The announcement of the new $1.1 million chair was made on March 2.

“I was tired of being sick and tired of losing to my disease,” says Davis. His body quivered as he described the anguish of three failed kidney transplants, after which doctors informed him he no longer qualified for another due to the buildup of antibodies from various attempts. His immune system would likely reject any future transplant in spite of anti-rejection drugs.

Being “doomed to a life on dialysis” was more than Davis could bear.

“I thought about losing on my terms,” he says, meaning stopping dialysis so nature could take its course.

Davis had spent 20 years on dialysis machines and much of his life, including family time, was organized around treatments.

“I wasn’t like other dads,” he says. “I couldn’t run and play.”

Davis’ father and younger brother both died from kidney disease.

But a fateful meeting with Jevnikar, Medical Director of Kidney Transplantation at the London Health Sciences Centre’s University Hospital and professor in the Schulich School of Medicine & Dentistry, offered hope.

“While we accepted high-risk patients in the past, it’s fair to say Mr.

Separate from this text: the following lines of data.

(* ===== verification/RecordStore.v ===== *)
(** * The provider-record validation oracle

    Models peer-fabric/src/record_store.rs: [ProviderRecordSet], the
    per-(key, provider) state machine that applies verified assertions, and
    its garbage-collection and durable-floor interface.

    A Rust HashMap is a [gmap]; where the code iterates a map the order is
    unspecified, so the theorems speak of membership, never of order.

    The abstract view is [slot_at], one optional slot per (key, provider), and
    [apply_slot], the state machine of one slot: [apply_refines] shows that
    the nested maps implement exactly that machine.  On top of it: while a slot
    is kept its sequence only moves forward and a withdrawn provider is not
    resurrected by an older record, across sweeps under growing expiries; the
    final state of a conflict-free batch does not depend on the
    order of delivery, garbage collection drops exactly the lapsed slots and
    export/restore is lossless. *)

From Stdlib Require Import Strings.Byte ZArith Lia Sorted.
From stdpp Require Import base sets gmap numbers list.
From S2P Require Import Prelude Ids RecordCodec.

Inductive ApplyOutcome :=
| Applied
| OutWithdrawn
| Idempotent
| RejectedStale (current offered : Z)
| RejectedExpired (expiry now : Z).

#[export] Instance ApplyOutcome_eq_dec : EqDecision ApplyOutcome.
Proof. solve_decision. Defined.

Inductive Slot :=
| Active (r : ProviderRecord)
| Withdrawn (sequence expiry : Z).

#[export] Instance Slot_eq_dec : EqDecision Slot.
Proof. solve_decision. Defined.

Definition Slot_sequence (s : Slot) : Z :=
  match s with Active r => pr_sequence r | Withdrawn sequence _ => sequence end.

Definition Slot_expiry (s : Slot) : Z :=
  match s with Active r => pr_expiry r | Withdrawn _ expiry => expiry end.

Inductive SlotFloor :=
| FloorActive (r : ProviderRecord)
| FloorWithdrawn (sequence expiry : Z).

#[export] Instance SlotFloor_eq_dec : EqDecision SlotFloor.
Proof. solve_decision. Defined.

Record ProviderRecordSet := mkProviderRecordSet {
  by_key : gmap ContentKey (gmap NodeId Slot)
}.

Definition ProviderRecordSet_new : ProviderRecordSet := {| by_key := ∅ |}.

(** The slot an accepted assertion installs. *)
Definition slot_of (assertion : ProviderAssertion) : Slot :=
  match assertion with
  | Provide record => Active record
  | Withdraw w => Withdrawn (pw_sequence w) (pw_expiry w)
  end.

Definition installed (assertion : ProviderAssertion) : ApplyOutcome :=
  match assertion with Provide _ => Applied | Withdraw _ => OutWithdrawn end.

(** The occupied-entry arm: the new slot (if any) and the outcome. *)
Definition apply_occupied (assertion : ProviderAssertion) (slot : Slot)
    : option Slot * ApplyOutcome :=
  let offered := pa_sequence assertion in
  let current := Slot_sequence slot in
  if (offered =? current)%Z then
    match assertion, slot with
    | Provide record, Active existing =>
        (None, if bool_decide (record = existing) then Idempotent
               else RejectedStale current offered)
    | Withdraw w, Withdrawn sequence expiry =>
        (None, if (pw_sequence w =? sequence)%Z && (pw_expiry w =? expiry)%Z
               then Idempotent else RejectedStale current offered)
    | _, _ => (None, RejectedStale current offered)
    end
  else if (offered <? current)%Z then (None, RejectedStale current offered)
  else (Some (slot_of assertion), installed assertion).

(** ProviderRecordSet::apply *)
Definition apply (s : ProviderRecordSet) (assertion : ProviderAssertion) (now : Z)
    : ProviderRecordSet * ApplyOutcome :=
  let expiry := pa_expiry assertion in
  if (expiry <=? now)%Z then (s, RejectedExpired expiry now)
  else
    let key := pa_key assertion in
    let provider := pa_provider assertion in
    let providers := default ∅ (by_key s !! key) in
    match providers !! provider with
    | None =>
        ({| by_key := <[key := <[provider := slot_of assertion]> providers]> (by_key s) |},
         installed assertion)
    | Some slot =>
        let '(new, outcome) := apply_occupied assertion slot in
        let providers' :=
          match new with Some slot' => <[provider := slot']> providers | None => providers end in
        ({| by_key := <[key := providers']> (by_key s) |}, outcome)
    end.

(** The live record of a slot, if it has one at [now]. *)
Definition live_record (now : Z) (s : Slot) : option ProviderRecord :=
  match s with
  | Active record => if (now <? pr_expiry record)%Z then Some record else None
  | Withdrawn _ _ => None
  end.

(** ProviderRecordSet::find_providers *)
Definition find_providers (s : ProviderRecordSet) (key : ContentKey) (now : Z)
    : list ProviderRecord :=
  match by_key s !! key with
  | None => []
  | Some providers => omap (live_record now) (map_to_list providers).*2
  end.

(** ProviderRecordSet::slot_count *)
Definition slot_count (s : ProviderRecordSet) : nat :=
  map_fold (fun _ providers n => size providers + n) 0 (by_key s).

(** ProviderRecordSet::contains_slot *)
Definition contains_slot (s : ProviderRecordSet) (key : ContentKey) (provider : NodeId) : bool :=
  match by_key s !! key with
  | None => false
  | Some providers => bool_decide (is_Some (providers !! provider))
  end.

(** `providers.retain(|_, slot| slot.expiry() > now)` *)
Definition retain_live (now : Z) (providers : gmap NodeId Slot) : gmap NodeId Slot :=
  filter (fun kv => (now < Slot_expiry kv.2)%Z) providers.

(** ProviderRecordSet::evict_expired, with the number of slots removed *)
Definition evict_expired (s : ProviderRecordSet) (now : Z) : ProviderRecordSet * nat :=
  let removed := map_fold (fun _ providers n =>
    (size providers - size (retain_live now providers)) + n) 0 (by_key s) in
  ({| by_key := filter (fun kv => kv.2 <> ∅) (retain_live now <$> by_key s) |}, removed).

(** ProviderRecordSet::remove_slot, with whether the slot existed *)
Definition remove_slot (s : ProviderRecordSet) (key : ContentKey) (provider : NodeId)
    : ProviderRecordSet * bool :=
  match by_key s !! key with
  | None => (s, false)
  | Some providers =>
      let existed := bool_decide (is_Some (providers !! provider)) in
      let providers' := delete provider providers in
      ({| by_key := if decide (providers' = ∅) then delete key (by_key s)
                    else <[key := providers']> (by_key s) |}, existed)
  end.

Definition floor_of (slot : Slot) : SlotFloor :=
  match slot with
  | Active record => FloorActive record
  | Withdrawn sequence expiry => FloorWithdrawn sequence expiry
  end.

(** ProviderRecordSet::export_floors *)
Definition export_floors (s : ProviderRecordSet) : list (ContentKey * NodeId * SlotFloor) :=
  '(key, providers) ← map_to_list (by_key s);
  '(provider, slot) ← map_to_list providers;
  [(key, provider, floor_of slot)].

(** ProviderRecordSet::restore_floor *)
Definition restore_floor (s : ProviderRecordSet) (key : ContentKey) (provider : NodeId)
    (floor : SlotFloor) : ProviderRecordSet :=
  let slot :=
    match floor with
    | FloorActive record => Active record
    | FloorWithdrawn sequence expiry => Withdrawn sequence expiry
    end in
  {| by_key := <[key := <[provider := slot]> (default ∅ (by_key s !! key))]> (by_key s) |}.

(** ** The abstract view: one slot per (key, provider) *)

Definition slot_at (s : ProviderRecordSet) (k : ContentKey) (p : NodeId) : option Slot :=
  by_key s !! k ≫= fun providers => providers !! p.

(** The state machine of one slot. *)
Definition apply_slot (o : option Slot) (a : ProviderAssertion) (now : Z)
    : option Slot * ApplyOutcome :=
  if (pa_expiry a <=? now)%Z then (o, RejectedExpired (pa_expiry a) now)
  else match o with
       | None => (Some (slot_of a), installed a)
       | Some slot =>
           match (pa_sequence a ?= Slot_sequence slot)%Z with
           | Gt => (Some (slot_of a), installed a)
           | Eq => (o, if bool_decide (slot_of a = slot) then Idempotent
                       else RejectedStale (Slot_sequence slot) (pa_sequence a))
           | Lt => (o, RejectedStale (Slot_sequence slot) (pa_sequence a))
           end
       end.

Davis represented our biggest challenge,” says Jevnikar.

To prepare him for surgery, Jevnikar said “he was going to throw at me everything but the kitchen sink, and that too if necessary.”

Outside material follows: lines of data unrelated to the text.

(** What a withdrawal hands to the swarm, when no addition overflows. *)
Lemma withdraw_effects `{!Ed25519Laws} write_ok put now a key ledger disk o :
  an_node_id a = NodeId_from_bytes (verifying_key (an_signing_key a)) -> floor_ok (announced (an_floor a)) ->
  u64_ok now -> withdraw true write_ok put now a key ledger disk = Some o -> out_effects o <> [] ->
  exists last w value, announced (an_floor a) !! key = Some last /\
    an_eligibility a (withdraw_probe a key) = Ok tt /\
    (forall t, (t < pw_expiry w)%Z -> decode_provider_assertion value key t = Ok (Withdraw w)) /\
    pw_key w = key /\ pw_provider w = an_node_id a /\ u64_ok (pw_sequence w) /\ u64_ok (pw_expiry w) /\
    pw_sequence w = (lp_sequence last + 1)%Z /\
    pw_expiry w = Z.max (lp_expiry last) (now + MIN_TOMBSTONE_TTL_SECS) /\
    puts (out_effects o) = [value] /\
    (put = Ok tt ->
     out_announcer o = with_floor a (advance (an_floor a) key (pw_sequence w) (pw_expiry w)) /\
     out_disk o = persist_lossy write_ok (advance (an_floor a) key (pw_sequence w) (pw_expiry w)) disk).
Proof.
  intros Hnode Hok Hnow. unfold withdraw, floor_contains, last_published. intros Ho Hne.
  destruct (announced (an_floor a) !! key) as [last|] eqn:El; [|by injection Ho as <-].
  rewrite bool_decide_true in Ho by eauto. cbn [negb] in Ho.
  destruct (an_eligibility a (withdraw_probe a key)) as [[]|] eqn:Eel; [|by injection Ho as <-].
  unfold mint_withdrawal in Ho.
  destruct (u64_add true (lp_sequence last) 1) as [seqn|] eqn:Es; [|done]. cbn [mbind option_bind] in Ho.
  destruct (u64_add true now MIN_TOMBSTONE_TTL_SECS) as [hz|] eqn:Eh; [|done]. cbn [mbind option_bind] in Ho.
  apply u64_add_checked in Es as [-> Hs]. apply u64_add_checked in Eh as [-> Hh].
  destruct (Hok key last El) as [Hls Hle].
  match type of Ho with context [sign_provider_withdrawal true _ ?w0] => set (w := w0) in * end.
  assert (u64_ok (pw_sequence w) /\ u64_ok (pw_expiry w)) as [Hws Hwe]
    by (unfold w, u64_ok, MIN_TOMBSTONE_TTL_SECS, MAX_RECORD_TTL_SECS in *; cbn; lia).
  assert (forall t, (t < pw_expiry w)%Z -> exists sgn bytes, sign_provider_withdrawal true (an_signing_key a) w = Some sgn /\
    pw_key sgn = pw_key w /\ pw_provider sgn = NodeId_from_bytes (verifying_key (an_signing_key a)) /\
    pw_sequence sgn = pw_sequence w /\ pw_expiry sgn = pw_expiry w /\ encode_provider_withdrawal sgn = Ok bytes /\
    decode_provider_assertion bytes (pw_key w) t = Ok (Withdraw sgn)) as Hrt.
  { intros t Ht. apply withdraw_roundtrip; [done| |done]. right; by left. }
  destruct (Hrt (pw_expiry w - 1)%Z) as (sgn & bytes & Hsign & Hk & Hpr & Hsq & Hex & Henc & _); [lia|].
  rewrite Hsign in Ho. cbn [mbind option_bind] in Ho. rewrite Henc in Ho.
  exists last, sgn, bytes. rewrite Hsq, Hex, Hpr. split; [done|]. split; [done|].
  split; [|do 6 (split; [done|]); split]; [|by destruct put as [[]|]; injection Ho as <-|].
  - intros t Ht. destruct (Hrt t Ht) as (sgn' & bytes' & Hsign' & _ & _ & _ & _ & Henc' & Hd).
    rewrite Hsign in Hsign'. injection Hsign' as <-. rewrite Henc in Henc'. by injection Henc' as <-.
  - intros ->. injection Ho as <-. cbn. by rewrite Hsq, Hex.
Qed.

(** ** Runs *)

(** Everything published so far is authentic, and the floor [m] has reached it. *)
Definition covers (m : gmap ContentKey LastPublished) (trace : list (Z * list byte)) : Prop :=
  Forall (fun x => exists asn lp, decode_authentic x.2 = Ok asn /\ m !! pa_key asn = Some lp /\
    (pa_sequence asn <= lp_sequence lp)%Z /\
    match asn with Provide r => (pr_expiry r <= x.1 + MAX_RECORD_TTL_SECS)%Z | Withdraw _ => True end) trace.

Lemma covers_le m m' trace : floor_le m m' -> covers m trace -> covers m' trace.
Proof.
  intros Hle Hc. eapply Forall_impl; [exact Hc|]. intros x (asn & lp & Hd & Hm & Hs & He).
  destruct (Hle _ _ Hm) as (lp' & Hm' & ?). exists asn, lp'. split_and!; [done..|lia|done].
Qed.

(** The floor a restart would read. *)
Abbreviation on_disk n path := (announced (from_disk true (nd_disk n) (Some path))).

Record node_inv (path : Path) (n : Node) (trace : list (Z * list byte)) : Prop := {
  ni_identity : an_node_id (nd_announcer n) = NodeId_from_bytes (verifying_key (an_signing_key (nd_announcer n)));
  ni_path : seq_path (an_floor (nd_announcer n)) = Some path;
  ni_ok : floor_ok (announced (an_floor (nd_announcer n)));
  ni_memory : covers (announced (an_floor (nd_announcer n))) trace;
  ni_disk : covers (on_disk n path) trace;
}.

(** An event whose inputs are well typed, whose withdrawal reached the network
    and its file, and whose restart could read the file. *)
Definition event_ok (now : Z) (e : Event) : Prop :=
  match e with
  | EvAnnounce r t _ _ _ => assertion_typed (Provide r) /\ u64_ok t /\ (t <= now)%Z
  | EvWithdraw _ t write_ok put => write_ok = true /\ put = Ok tt /\ u64_ok t /\ (t <= now)%Z
  | EvRestart read_ok => read_ok = true
  end.

Lemma decode_is_authentic value k t asn :
  decode_provider_assertion value k t = Ok asn -> decode_authentic value = Ok asn /\ pa_key asn = k.
Proof.
  rewrite decode_split. destruct (decode_authentic value) as [b|]; [|done]. cbn.
  case_bool_decide as Hk; [done|]. destruct (_ <=? _)%Z; [done|]. intros [= <-].
  split; [done|]. by destruct (decide (pa_key b = k)).
Qed.

Lemma puts_elem effects v : v ∈ puts effects -> exists vk ttl, PutRecord vk v ttl ∈ effects.
Proof.
  unfold puts. intros ([|vk v' ttl|] & Hin & [= <-])%list_elem_of_omap. eauto.
Qed.

Lemma puts_none effects : effects = [] -> puts effects = [].
Proof. by intros ->. Qed.

Lemma node_inv_announce path n trace r now write_ok start put o :
  assertion_typed (Provide r) -> node_inv path n trace ->
  announce write_ok start put now (nd_announcer n) (sealed r) (nd_ledger n) (nd_disk n) = Some o ->
  node_inv path (node_of o) (trace ++ ((fun v => (now, v)) <$> puts (out_effects o))).
Proof.
  intros Ht [Hid Hpath Hok Hmem Hdisk] Ho. set (a := nd_announcer n) in *.
  pose proof (proj1 Ht) as Hsq. pose proof (proj1 (proj2 (proj2 Ht))) as Hex.
  set (f := advance (an_floor a) (pr_key r) (pr_sequence r) (pr_expiry r)).
  assert (floor_ok (announced f)) as Hfok by by apply advance_ok.
  assert (floor_le (announced (an_floor a)) (announced f)) as Hle by apply advance_floor_le.
  destruct (decide (out_effects o = [])) as [He|He].
  - destruct (announce_quiet _ _ _ _ _ _ _ _ _ Ho He) as [Hd Ha]. rewrite (puts_none _ He), app_nil_r.
    destruct Ha as [Ha|Ha]; split; cbn; rewrite ?Ha, ?Hd; try done. by eapply covers_le.
  - destruct (announce_effects _ _ _ _ _ _ _ _ _ Ht Ho He) as (_ & _ & Httl & value & Hdec & Ha & Hp & Heff).
    fold f in Ha, Hp. unfold persist_checked in Hp. cbn [seq_path f advance] in Hp. rewrite Hpath in Hp.
    unfold save_seqs_checked, write_atomic in Hp. destruct write_ok; [|done]. injection Hp as Hp.
    assert (covers (announced f) (trace ++ ((fun v => (now, v)) <$> puts (out_effects o)))) as Hcov.
    { apply Forall_app. split; [by eapply covers_le|]. apply Forall_fmap, Forall_forall.
      intros v (vk & ttl & Hin)%puts_elem. apply Heff in Hin as [Hin|Hin]; [done|].
      injection Hin as _ -> _. destruct (decode_is_authentic _ _ _ _ Hdec) as [Hau _].
      destruct (advance_reaches (an_floor a) (pr_key r) (pr_sequence r) (pr_expiry r)) as (lp & Hlp & Hs).
      exists (Provide r), lp. cbn [snd fst]. split_and!; [done..|]. cbn. lia. }
    split; cbn [node_of nd_announcer nd_disk]; rewrite ?Ha; try done. rewrite <-Hp. by rewrite (flush_readback f).
Qed.

Lemma node_inv_withdraw `{!Ed25519Laws} path n trace key now o :
  u64_ok now -> node_inv path n trace ->
  withdraw true true (Ok tt) now (nd_announcer n) key (nd_ledger n) (nd_disk n) = Some o ->
  node_inv path (node_of o) (trace ++ ((fun v => (now, v)) <$> puts (out_effects o))).
Proof.
  intros Hnow [Hid Hpath Hok Hmem Hdisk] Ho. set (a := nd_announcer n) in *.
  destruct (decide (out_effects o = [])) as [He|He].
  - assert (out_announcer o = a /\ out_disk o = nd_disk n) as [Ha Hd].
    { revert Ho. unfold withdraw. destruct (negb _); [by intros [= <-]|].
      destruct (an_eligibility _ _); [|by intros [= <-]].
      destruct (mint_withdrawal _ _ _ _ _) as [w|]; [|done]. cbn [mbind option_bind].
      destruct (encode_provider_withdrawal w); [|by intros [= <-]]. intros [= <-]. done. }
    rewrite (puts_none _ He), app_nil_r. split; cbn; rewrite ?Ha, ?Hd; done.
  - destruct (withdraw_effects _ _ _ _ _ _ _ _ Hid Hok Hnow Ho He)
      as (last & w & value & Hl & _ & Hdec & Hk & _ & Hws & Hwe & Hs & _ & Hputs & Hst).
    destruct (Hst eq_refl) as [Ha Hd]. set (f := advance _ _ _ _) in *.
    assert (floor_ok (announced f)) as Hfok by by apply advance_ok.
    unfold persist_lossy in Hd. cbn [seq_path f advance] in Hd. rewrite Hpath in Hd.
    unfold save_seqs, write_atomic in Hd. cbn [fst] in Hd.
    assert (covers (announced f) (trace ++ ((fun v => (now, v)) <$> puts (out_effects o)))) as Hcov.
    { apply Forall_app. split; [eapply covers_le; [apply advance_floor_le|done]|]. rewrite Hputs.
      apply Forall_singleton. cbn [fst snd].
      destruct (decode_is_authentic _ _ _ _ (Hdec (pw_expiry w - 1)%Z ltac:(lia))) as [Hau _].
      destruct (advance_reaches (an_floor a) key (pw_sequence w) (pw_expiry w)) as (lp & Hlp & Hlps).
      exists (Withdraw w), lp. split_and!; [done| |done|done]. cbn. by rewrite Hk. }
    split; cbn [node_of nd_announcer nd_disk]; rewrite ?Ha; try done. rewrite Hd. by rewrite (flush_readback f).
Qed.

Based on recent advances, a new, aggressive treatment would hopefully allow Davis’s immune system to accept the transplant. The donor was Davis’s wife, Donna.

Now, 16 months since the surgery in November 2007, “life for me is incredible and far beyond what I expected.”

Davis’s pre-surgery treatment was tailor-made to allow his body to accept the new kidney.

“We know kidneys ... are rejected by parts of the immune system,” Jevnikar says. “What Mr. Davis had was a unique combination of different ways to reject the organs, the kidneys, and that wasn’t well handled by the current anti-rejection drugs.”

As newly appointed clinical research chair in transplantation, Jevnikar says the funding will allow researchers to explore new ways to improve organ transplant longevity and to prevent damage to the transplant organs, as well as find new transplant solutions, such as Davis’s.

“Despite knowing the immune system the way we do and having drugs available, transplants aren’t forever and yet your organs are forever,” he says. “So, how do you prevent the injury that accompanies transplants so that organs – kidneys, livers, hearts - can function normally for the reasonable lifetime of that patient.”

About 170 organ transplants are performed each year at London Health Sciences Centre, 80-100 of which are kidneys.

“With each year, thanks to our advances in medical research, success rates are improving,” says Schulich School of Medicine & Dentistry Dean Carol Herbert. “What used to be a death sentence is now certainly a big bump in the road ... but in fact is manageable.”

Neil Maresky, vice-president of scientific affairs at Wyeth Pharmaceuticals, says the company believes transplantation is an important field of innovative medical research.

On behalf of the Canadian Institutes of Health Research, Quim Madrenas, Canada Research Chair in Transplantation and Immunology, congratulated Jevnikar.

“Organ rejection is one of the greatest challenges in transplantation research and Tony has made great progress in developing novel methods to prevent organ rejection and to improve the outcomes of organ transplantation.”